Corinth

A guest post by LTC Charles R. Bowery Jr., Chief, Doctrine Division, U.S. Army Aviation Center.

During a recent visit to Shiloh National Military Park, I had the opportunity to visit the park’s Corinth Interpretive Center. This beautiful facility is located near the site of Battery Robinett, one of the primary Federal defensive positions around the key railroad junction of Corinth and scene of bloody fighting during the October 1862 battle there.

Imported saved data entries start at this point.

Lemma ipv6_loop_spec m data i cap done buf :
  bytes_ok data -> (2 * i + 2 * m <= length data)%nat -> holds cap done buf ->
  let t := coloned (take (2 * m) (drop (2 * i) data)) in
  length t = (5 * m)%nat /\
  ((length done + 5 * m <= cap)%nat ->
   exists buf', hex_to_ipv6_loop data (2 * i) (2 * m) buf (length done) = Some (buf', length (done ++ t)) /\
     holds cap (done ++ t) buf').
Proof.
  revert i done buf. induction m as [|m IH]; intros i done buf Hd Hi Hb; cbv zeta.
  - split; [reflexivity|]. intros _. exists buf. rewrite app_nil_r. split; [reflexivity | exact Hb].
  - destruct (lookup_lt_is_Some_2 data (2 * i) ltac:(lia)) as (a & Ha).
    destruct (lookup_lt_is_Some_2 data (S (2 * i)) ltac:(lia)) as (b & Hb').
    assert (byte_ok a) as Oa by (eapply Forall_lookup_1 in Hd; [exact Hd | exact Ha]).
    assert (byte_ok b) as Ob by (eapply Forall_lookup_1 in Hd; [exact Hd | exact Hb']).
    replace (2 * S m)%nat with (S (S (2 * m))) by lia.
    rewrite (drop_S _ _ _ Ha), (drop_S _ _ _ Hb'). cbn [take coloned].
    replace (S (S (2 * i))) with (2 * S i)%nat by lia.
    pose proof (fun done buf => IH (S i) done buf Hd ltac:(lia)) as IH'. cbv zeta in IH'. clear IH.
    assert (length (hex_bytes a) = 2%nat) as La by (unfold hex_bytes; by rewrite length_bytes_of_string, hex_bytes_length).
    assert (length (hex_bytes b) = 2%nat) as Lb by (unfold hex_bytes; by rewrite length_bytes_of_string, hex_bytes_length).
    split; [rewrite !length_app, La, Lb, (proj1 (IH' done buf Hb)); simpl; lia|]. intros Hc.
    destruct (ipv6_step data (2 * i) (S (2 * m)) cap done buf a Ha Oa Hb ltac:(lia)) as (b1 & H1 & ->).
    rewrite (proj2 (Nat.eqb_neq ((2 * i + 1) mod 2) 0))
      by (rewrite Nat.mul_comm, Nat.add_comm, Nat.Div0.mod_add; discriminate).
    destruct (ipv6_step data (S (2 * i)) (2 * m) cap _ b1 b Hb' Ob H1) as (b2 & H2 & ->);
      [rewrite length_app, La; lia|].
    rewrite (proj2 (Nat.eqb_eq ((S (2 * i) + 1) mod 2) 0))
      by (replace (S (2 * i) + 1)%nat with ((S i) * 2)%nat by lia; apply Nat.Div0.mod_mul).
    destruct (splice_one cap _ _ 58 H2) as (b3 & -> & H3); [rewrite !length_app, La, Lb; lia|].
    cbn [mbind option_bind]. destruct (IH' _ _ H3) as [_ I].
    replace (S (length ((done ++ hex_bytes a) ++ hex_bytes b)))
      with (length (((done ++ hex_bytes a) ++ hex_bytes b) ++ [58])%list) by (rewrite !length_app; simpl; lia).
    replace (S (S (2 * i))) with (2 * S i)%nat by lia.
    destruct I as (b4 & -> & H4); [rewrite !length_app, La, Lb; simpl; lia|].
    exists b4. rewrite <- !app_assoc in *. split; [reflexivity | exact H4].
Qed.

Lemma coloned_shape data :
  bytes_ok data -> nonul (coloned data) /\ (coloned data <> [] -> exists u, coloned data = (u ++ [58])%list).
Proof.
  enough (forall n data, (length data <= n)%nat -> bytes_ok data ->
    nonul (coloned data) /\ (coloned data <> [] -> exists u, coloned data = (u ++ [58])%list)) as K by eauto.
  clear data. induction n as [|n IH]; intros [|a [|b data]] Hn Hd; simpl in *; try lia;
    try (split; [constructor | congruence]).
  inversion Hd as [|? ? Ha Hd1]; subst. inversion Hd1 as [|? ? Hb Hd2]; subst.
  destruct (IH data ltac:(lia) Hd2) as [N L]. split.
  - apply nonul_app; [by apply hex_byte|]. apply nonul_app; [by apply hex_byte|]. constructor; [discriminate | exact N].
  - intros _. destruct (coloned data) as [|x t]; [exists (hex_bytes a ++ hex_bytes b)%list; by rewrite <- app_assoc|].
    destruct L as (u & ->); [discriminate|]. exists (hex_bytes a ++ hex_bytes b ++ 58 :: u)%list.
    by rewrite <- !app_assoc.
Qed.

(** Reading the text back gives the octets. *)
Lemma read_coloned_coloned m data :
  bytes_ok data -> length data = (2 * m)%nat -> read_coloned (coloned data) = Some data.
Proof.
  revert data. induction m as [|m IH]; intros [|a [|b data]] Hd Hl; simpl in Hl; try lia; [reflexivity|].
  inversion Hd as [|? ? Ha Hd1]; subst. inversion Hd1 as [|? ? Hb Hd2]; subst. cbn [coloned].
  destruct (hex_byte a Ha) as (_ & h & l & dh & dl & -> & Eh & El & Ea).
  destruct (hex_byte b Hb) as (_ & h' & l' & dh' & dl' & -> & Eh' & El' & Eb).
  cbn [app read_coloned]. rewrite Eh, El, Eh', El'. cbn [mbind option_bind]. rewrite IH by (try assumption; lia).
  cbn [mbind option_bind]. rewrite Ea, Eb. reflexivity.
Qed.

(** The text of one address. *)
Definition ipv6_text (a : list Z) : list Z := removelast (coloned a).

Lemma ipv6_text_reads a :
  bytes_ok a -> length a = 16%nat -> read_coloned (ipv6_text a ++ [58]) = Some a.
Proof.
  intros Ha Hl. unfold ipv6_text. destruct (coloned_shape a Ha) as [_ L].
  destruct L as (u & E); [destruct a as [|x [|y a]]; try discriminate; cbn [coloned];
    intros F; apply app_eq_nil in F as [_ F]; apply app_eq_nil in F as [_ F]; discriminate|].
  rewrite E, removelast_last, <- E. by apply (read_coloned_coloned 8).
Qed.
(* ===== verification/Dhc6Timers.v ===== *)
(** * Retransmission timers of the DHCPv6 client

    The RFC 3315 message exchange of client/dhc6.c: [dhc6_rand],
    [dhc6_retrans_init], [dhc6_retrans_advance], [start_init6],
    [start_info_request6], [check_timing6] and [do_info_request6], the exchange
    the MIH client uses to ask for mobility servers.

    [random] and [buffer_allocate] are arguments; what the functions do outside the
    client (timeouts, packets, going to the background) is a list of calls.  The
    current time is an argument of each handler, as [cur_tv] is set by the
    dispatcher before a handler runs. *)

From S2P Require Import Prelude.

Record timeval := { tv_sec : Z; tv_usec : Z }.

Definition SOL_MAX_DELAY : Z := 1.
Definition SOL_TIMEOUT : Z := 1.
Definition SOL_MAX_RT : Z := 120.
Definition INF_MAX_DELAY : Z := 1.
Definition INF_TIMEOUT : Z := 1.
Definition INF_MAX_RT : Z := 120.
Definition DHCPV6_INFORMATION_REQUEST : Z := 11.

Inductive dhcp_state :=
| S_REBOOTING | S_INIT | S_SELECTING | S_REQUESTING | S_BOUND | S_RENEWING | S_REBINDING | S_STOPPED | S_INFORM.
Inductive handler := no_handler | init_handler | info_request_handler.
Inductive timer_func := do_init6_timer | do_info_request6_timer.

Inductive call :=
| add_timeout (tv : timeval) (f : timer_func)
| go_daemon
| make_client6_options (msg_type : Z)
| send_packet6 (msg_type : Z) (transaction_id : list Z).

Record client_state := mkClient {
  state : dhcp_state;
  v6_handler : handler;
  txcount : Z;
  start_time : timeval;
  elapsed : Z;
  RT : Z; IRT : Z; MRC : Z; MRT : Z; MRD : Z;
  dhcpv6_transaction_id : list Z;
  calls : list call;
  draws : nat
}.

Definition set_state v c := mkClient v (v6_handler c) (txcount c) (start_time c) (elapsed c) (RT c) (IRT c) (MRC c)
  (MRT c) (MRD c) (dhcpv6_transaction_id c) (calls c) (draws c).
Definition set_handler v c := mkClient (state c) v (txcount c) (start_time c) (elapsed c) (RT c) (IRT c) (MRC c)
  (MRT c) (MRD c) (dhcpv6_transaction_id c) (calls c) (draws c).
Definition set_txcount v c := mkClient (state c) (v6_handler c) v (start_time c) (elapsed c) (RT c) (IRT c) (MRC c)
  (MRT c) (MRD c) (dhcpv6_transaction_id c) (calls c) (draws c).
Definition set_start_time v c := mkClient (state c) (v6_handler c) (txcount c) v (elapsed c) (RT c) (IRT c) (MRC c)
  (MRT c) (MRD c) (dhcpv6_transaction_id c) (calls c) (draws c).
Definition set_elapsed v c := mkClient (state c) (v6_handler c) (txcount c) (start_time c) v (RT c) (IRT c) (MRC c)
  (MRT c) (MRD c) (dhcpv6_transaction_id c) (calls c) (draws c).
Definition set_RT v c := mkClient (state c) (v6_handler c) (txcount c) (start_time c) (elapsed c) v (IRT c) (MRC c)
  (MRT c) (MRD c) (dhcpv6_transaction_id c) (calls c) (draws c).
Definition set_limits irt mrc mrt mrd c := mkClient (state c) (v6_handler c) (txcount c) (start_time c) (elapsed c)
  (RT c) irt mrc mrt mrd (dhcpv6_transaction_id c) (calls c) (draws c).
Definition set_xid v c := mkClient (state c) (v6_handler c) (txcount c) (start_time c) (elapsed c) (RT c) (IRT c)
  (MRC c) (MRT c) (MRD c) v (calls c) (draws c).
Definition set_draws v c := mkClient (state c) (v6_handler c) (txcount c) (start_time c) (elapsed c) (RT c) (IRT c)
  (MRC c) (MRT c) (MRD c) (dhcpv6_transaction_id c) (calls c) v.
Definition add_call v c := mkClient (state c) (v6_handler c) (txcount c) (start_time c) (elapsed c) (RT c) (IRT c)
  (MRC c) (MRT c) (MRD c) (dhcpv6_transaction_id c) (calls c ++ [v]) (draws c).

(** A function runs on, or ends the process ([exit], [log_fatal]). *)
Inductive outcome (A : Type) :=
| Returns (a : A) (c : client_state)
| Exits (code : Z).
Arguments Returns {A} a c.
Arguments Exits {A} code.

Definition C (A : Type) : Type := client_state -> outcome A.
#[export] Instance C_ret : MRet C := fun A a c => Returns a c.
#[export] Instance C_bind : MBind C := fun A B f m c =>
  match m c with Returns a c' => f a c' | Exits code => Exits code end.

Definition get {A} (f : client_state -> A) : C A := fun c => Returns (f c) c.
Definition modify (f : client_state -> client_state) : C unit := fun c => Returns tt (f c).
Definition exit {A} (code : Z) : C A := fun _ => Exits code.
(** [log_fatal] logs and exits with status 1. *)
Definition log_fatal {A} : C A := exit 1.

The award-winning Interpretive Center is an exceptional combination of history, memory, and education about the causes and consequences of the wider Civil War, the war in the Western Theater, and the impact of the fighting on the population of this northern Mississippi community. It uses art, multimedia, and artifacts to tell these stories in an engaging and informative way. The building itself and the reconstructed artillery position call to mind the fortifications that both sides constructed in and around Corinth.

The walkway leading to the main entrance features an outdoor installation entitled “Detritus of Battle,” with bronze replicas of soldier equipment scattered on the pavement, walls, and surrounding grass.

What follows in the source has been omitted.